Lenie kochają swoją pracę
Wydawałoby się, że osoby leniwe cierpią z tego powodu, że pracują. Tymczasem okazuje się, że to właśnie „biurowe leniwce” są najbardziej z pracy zadowoleni. A winni są temu ich szefowie.
Biurowy leń ma zawsze czas na to, by wypić kolejną kawę, pogadać o wakacjach z kolegą, zrobić zakupy na allegro czy odwiedzić w czasie pracy Facebook’a. Mimo to, jak wynika z badań firmy Leadership IQ w 42% firm najbardziej zaangażowanymi pracownikami są właśnie ci, którzy najmniej w pracy robią! Oni też są często najbardziej ze swojej pracy zadowoleni. Dlaczego?

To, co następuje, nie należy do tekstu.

(** C35: Starting the network device says to the kernel exactly what the driver
    programmed.  The calls are a plan read off the registers: header size and
    offloads of the features both sides agreed on, the owner if there is none
    yet, the features the backend has, the memory table, then for each queue its
    size, ring addresses, position, kick and interrupt eventfds, and last the
    tap.  They are made in that order until one is refused; the device runs
    exactly when all were accepted, owns the backend once the owner call was,
    and nothing else of it changes. *)
Theorem net_activation_plan i :
  running (back i) = false ->
  let '(h, accepted, ok) := run_plan (n_backend (back i)) (net_plan i) in
  net_activate i = net_after i h (owned (back i) || bool_decide (SetOwner ∈ accepted)) ok /\
  (Some <$> accepted) `prefix_of` net_plan i.
Proof. apply net_activate_runs. Qed.

(** ** Offloads *)

(** Segmentation offloads are only asked of the tap together with checksums, and
    only those the driver accepted. *)
Lemma tap_offload_checksum acked :
  has_bits (tap_offload_flags acked) (foldl Z.lor 0 [TUN_F_TSO4; TUN_F_TSO6; TUN_F_TSO_ECN; TUN_F_UFO]) = true ->
  has_bits acked VIRTIO_NET_F_GUEST_CSUM = true /\ has_bits (tap_offload_flags acked) TUN_F_CSUM = true.
Proof. unfold tap_offload_flags. by repeat (case_match; try done). Qed.

End Facts.

(** * On the bus *)

Section Bus.
Context {R H N : Type} {HR : MsiRouter R} {HH : Vhost H} {HN : HostMemory N}.
Implicit Types (i : Inner R (NetBack (Logged H) N)).

(** What the device keeps of its own for ever. *)
Definition net_stat (b : NetBack (Logged H) N) : Prop := owner_once (owned b) (n_backend b).
Lemma withdraw_all_contained w : contained w -> contained (withdraw_all_pools w).
Proof.
  unfold withdraw_all_pools. generalize (offsets (pools w)). intros l. revert w.
  induction l as [|[o len] l IH]; intros w Hc; [done|]. cbn [foldl]. by apply IH, withdraw_pool_contained.
Qed.

(** The window mapper's life: the backend's requests in any order and with any
    fields, resets of the device, and the other users of the memory slots, who
    have nothing in this aperture. *)
Inductive life : WindowMapper P M -> WindowMapper P M -> Prop :=
  | life_map w req fd : req_ok req -> life w (shmem_map w req fd).1
  | life_unmap w req : life w (shmem_unmap w req).1
  | life_reset w : life w (withdraw_all_pools w)
  | life_other w p :
      (forall x y, hm_host_addr p x y = hm_host_addr (mapper w) x y) ->
      (forall a, base <= a < base + APERTURE_SIZE -> a ∈ slots p -> a ∈ slots (mapper w)) ->
      life w (with_mapper w p).

(** A step after which the window is walled off or whole. *)
Definition kept_life w w' : Prop := life w w' /\ (walled \/ intact w').

Lemma life_contained w w' : rtc kept_life w w' -> contained w -> contained w'.
Proof.
  induction 1 as [|w1 w2 w3 [Hs Hi] _ IH]; [done|]. intros Hc. apply IH. destruct Hs as [w req fd Hr|w req|w|w p Hh Hs].
  - by apply shmem_map_contained.
  - by apply shmem_unmap_contained.
  - by apply withdraw_all_contained.
  - by apply contained_mapper.
Qed.

(** ** The books alone, whatever becomes of the window *)

Lemma books_space w m : kept_books w -> kept_books (with_space w m).
Proof. by intros []. Qed.

Lemma books_mapper w p :
  kept_books w -> (forall a, base <= a < base + APERTURE_SIZE -> a ∈ slots p -> a ∈ slots (mapper w)) -> kept_books (with_mapper w p).
Proof. intros [] Hs. split; try done. intros a Ha Hin. by apply k_slots0, Hs. Qed.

Rozwiązanie jest banalnie proste – winni są managerowie, którzy mając do dyspozycji osobę godną zaufania, która ciężko pracuje i osobę, która często nie zdąża z terminami i pracuje wolniej, wolą ważne zadanie przydzielić bardziej pewnemu pracownikowi. Zatem ci, którzy pracują wolniej i gorzej dostają po prostu łatwiejsze zadania. Prostsze zadanie to zaś mniejsza odpowiedzialność i mniejszy stres w pracy – zatem osoby te po prostu nie odczuwają takiego napięcia jak ci, którzy pracują bardzo ciężko i osiągają ponad przeciętne wyniki. Jeśli połączymy ten fakt z tym, że obiboki mają jeszcze na tyle duży luz, że mogą marnować czas na pogaduszki czy surfowanie po internecie, to okazuje się, że naprawdę swoją pracę mogą tylko kochać. Nic zatem dziwnego, że są z niej zadowoleni i zaangażowani.
Dla pocieszenia dla tych, którzy mocno się starają- w pozostałych 58% firm osobami najbardziej zaangażowanymi okazali się ci pracownicy, którzy osiągali najwyższe wyniki w pracy.